The wealth tax must be paid every year and is calculated on the basis of both realized and unrealized values (albeit imprecisely). You can't get away from it.

Given the risk that a policy shift or the exploitation of unforeseen tax loopholes will drastically reduce the tax burden for the nation's wealthiest, that insurance is very much worthwhile.

It's not an insurance policy we should be paying for regardless of price. If the wealth tax has major negative consequences for value creation, we should rather find other moves to ensure that the rich pay a fair share of tax.

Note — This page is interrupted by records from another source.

Lemma in_keys_lookup (k : string) (ps : props) :
  In k (keys ps) -> exists v, lookup k ps = Some v.
Proof.
  induction ps as [|[k' v'] rest IH]; simpl; [tauto|].
  intros [->|Hin].
  - rewrite String.eqb_refl. eauto.
  - destruct (String.eqb k k'); eauto.
Qed.

(** Copying the keys [ks] of [source] over [target], key by key. *)
Lemma lookup_copy_keys (source : props) (k : string) :
  forall (ks : list string) (target : props),
    lookup k (fold_left (fun acc k0 =>
                           match lookup k0 source with
                           | Some v => set_prop k0 v acc
                           | None => acc
                           end) ks target)
    = if existsb (String.eqb k) ks
      then match lookup k source with
           | Some v => Some v
           | None => lookup k target
           end
      else lookup k target.
Proof.
  induction ks as [|a ks IH]; intros target; simpl; auto.
  rewrite IH. destruct (String.eqb_spec k a) as [<-|Hne]; simpl.
  - destruct (lookup k source) eqn:E.
    + rewrite lookup_set_prop_same. now destruct (existsb _ ks).
    + now destruct (existsb _ ks).
  - assert (Hsame : lookup k (match lookup a source with
                              | Some v => set_prop a v target
                              | None => target
                              end) = lookup k target).
    { destruct (lookup a source); auto using lookup_set_prop_other. }
    now rewrite Hsame.
Qed.
(** A chain a rule converts, followed by [b);]: the chain was written
    with [);b] behind the last argument the rule reads.  The chain is
    replaced by its call and [b);] stays behind. *)
Lemma cut_chain_rewritten r w out b :
  converts r w out -> ~ In rparen b ->
  ~ contains import_line (w ++ b ++ cps ");") ->
  convert_test_file (w ++ b ++ cps ");") = Some (out ++ b ++ cps ");").
Proof.
  intros Hw Hb Himp. rewrite convert_test_file_eq. f_equal.
  rewrite no_import_line_scan by assumption.
  destruct Hw as [a Ha|x Hx|a Ha].
  - rewrite (re_sub_some get_set_pattern get_set_template
               (get_set_chain a ++ b ++ cps ");") _
               (converts_step get_set_rule _ _ (b ++ cps ");")
                  (converts_get_set a Ha))).
    rewrite (cut_tail_scan get_set_rule) by (simpl; tauto || assumption).
    apply later_rules_keep. intros u c rest Hu.
    unfold chain_ok in Ha. rewrite !andb_true_iff in Ha.
    destruct Ha as [[[_ Hp] _] Hh]. apply arg_ok_no_rparen in Hp, Hh.
    replace (get_set_call a ++ b ++ cps ");") with
      ((cps "await app.request(" ++ path a ++ cps ", { method: " ++ dq
        :: cps "GET" ++ dq :: cps ", headers: " ++ headers a ++ cps " }")
       ++ rparen :: semi :: b ++ [rparen; semi])
      by (unfold get_set_call; list_eq).
    apply cut_tail_no_chain; auto. no_rparen.
  - pose proof (arg_ok_no_rparen _ Hx) as Hx'.
    rewrite (rule_no_occurrence get_set_rule); [|simpl; tauto|].
    2:{ intros Ho. apply occurs_get_set_chained_set in Ho.
        destruct Ho as (u & g & post & Hu & _ & _ & Ho).
        replace (get_chain x ++ b ++ cps ");") with
          (opener0 ++ rparen :: (cps ".get(" ++ x)
           ++ rparen :: semi :: b ++ [rparen; semi]) in Ho
          by (unfold get_chain; list_eq).
        apply chained_step in Ho; [|exact rparen_not_in_opener0].
        destruct Ho as [Ho|Ho].
        { rewrite <- app_assoc in Ho.
          apply (chained_call_unique [] u) in Ho; auto using all_in_nil.
          destruct Ho as (_ & Ho & _). discriminate. }
        revert Ho. apply cut_tail_no_chain; auto. no_rparen. }
    rewrite (re_sub_some get_pattern get_template
               (get_chain x ++ b ++ cps ");") _
               (converts_step get_rule _ _ (b ++ cps ");") (converts_get x Hx))).
    rewrite (cut_tail_scan get_rule) by (simpl; tauto || assumption).
    apply (rule_no_occurrence post_rule); [simpl; tauto|].
    apply no_chained_no_occurrence; [simpl; tauto|].
    intros u c rest Hu.
    replace (get_call x ++ b ++ cps ");") with
      ((cps "await app.request(" ++ x ++ cps ", { method: " ++ dq
        :: cps "GET" ++ dq :: cps " }")
       ++ rparen :: semi :: b ++ [rparen; semi])
      by (unfold get_call; list_eq).
    apply cut_tail_no_chain; auto. no_rparen.
  - rewrite (rule_no_occurrence get_set_rule), (rule_no_occurrence get_rule);
      try (simpl; tauto).
    + rewrite (re_sub_some post_pattern post_template
                 (post_chain a ++ b ++ cps ");") _
                 (converts_step post_rule _ _ (b ++ cps ");")
                    (converts_post a Ha))).
      rewrite (cut_tail_scan post_rule) by (simpl; tauto || assumption).
      reflexivity.
    + intros Ho. apply occurs_get_chained in Ho.
      destruct Ho as (g & post & _ & _ & Ho). revert Ho.
      apply post_chain_cut_no_get; auto using all_in_nil.
    + intros Ho. apply occurs_get_set_chained_get in Ho.
      destruct Ho as (u & rest & Hu & Ho). revert Ho.
      apply post_chain_cut_no_get; auto.
Qed.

However, there is little evidence that the wealth tax has major negative consequences for Norwegian business, and its harmful effects can be minimised by making changes to it. It is striking that Løkke, like many other opponents of the wealth tax, does not refer to research or good individual examples to strengthen his case.

Good conservative politics

It is difficult to raise enough risk-friendly capital in Norway for companies with a low chance of success. But the wealth tax favors risky investments. An investor who has the choice of investing in a start-up company or in the stock market will get a lower wealth tax in a start-up company than in the stock market. That is because there is a discount for values in unlisted companies.

Perhaps we should go even further in this direction, i.e. keep the wealth tax, but provide rebates for investments in small, new, unlisted companies. It will provide a strong incentive to move the money from foreign exchanges to start-up companies in need of capital.

Unfortunately, such opportunities are left unexplored when people fight against the wealth tax rather than consider how we can solve the specific problems it creates.

Preserving the wealth tax is, in my eyes, good conservative policy. Conservatism at its best is cautious about changing complicated systems, like the tax system. It can be difficult to understand how the different parts are connected, and the rich have strong incentives to create a narrative that works in their favor.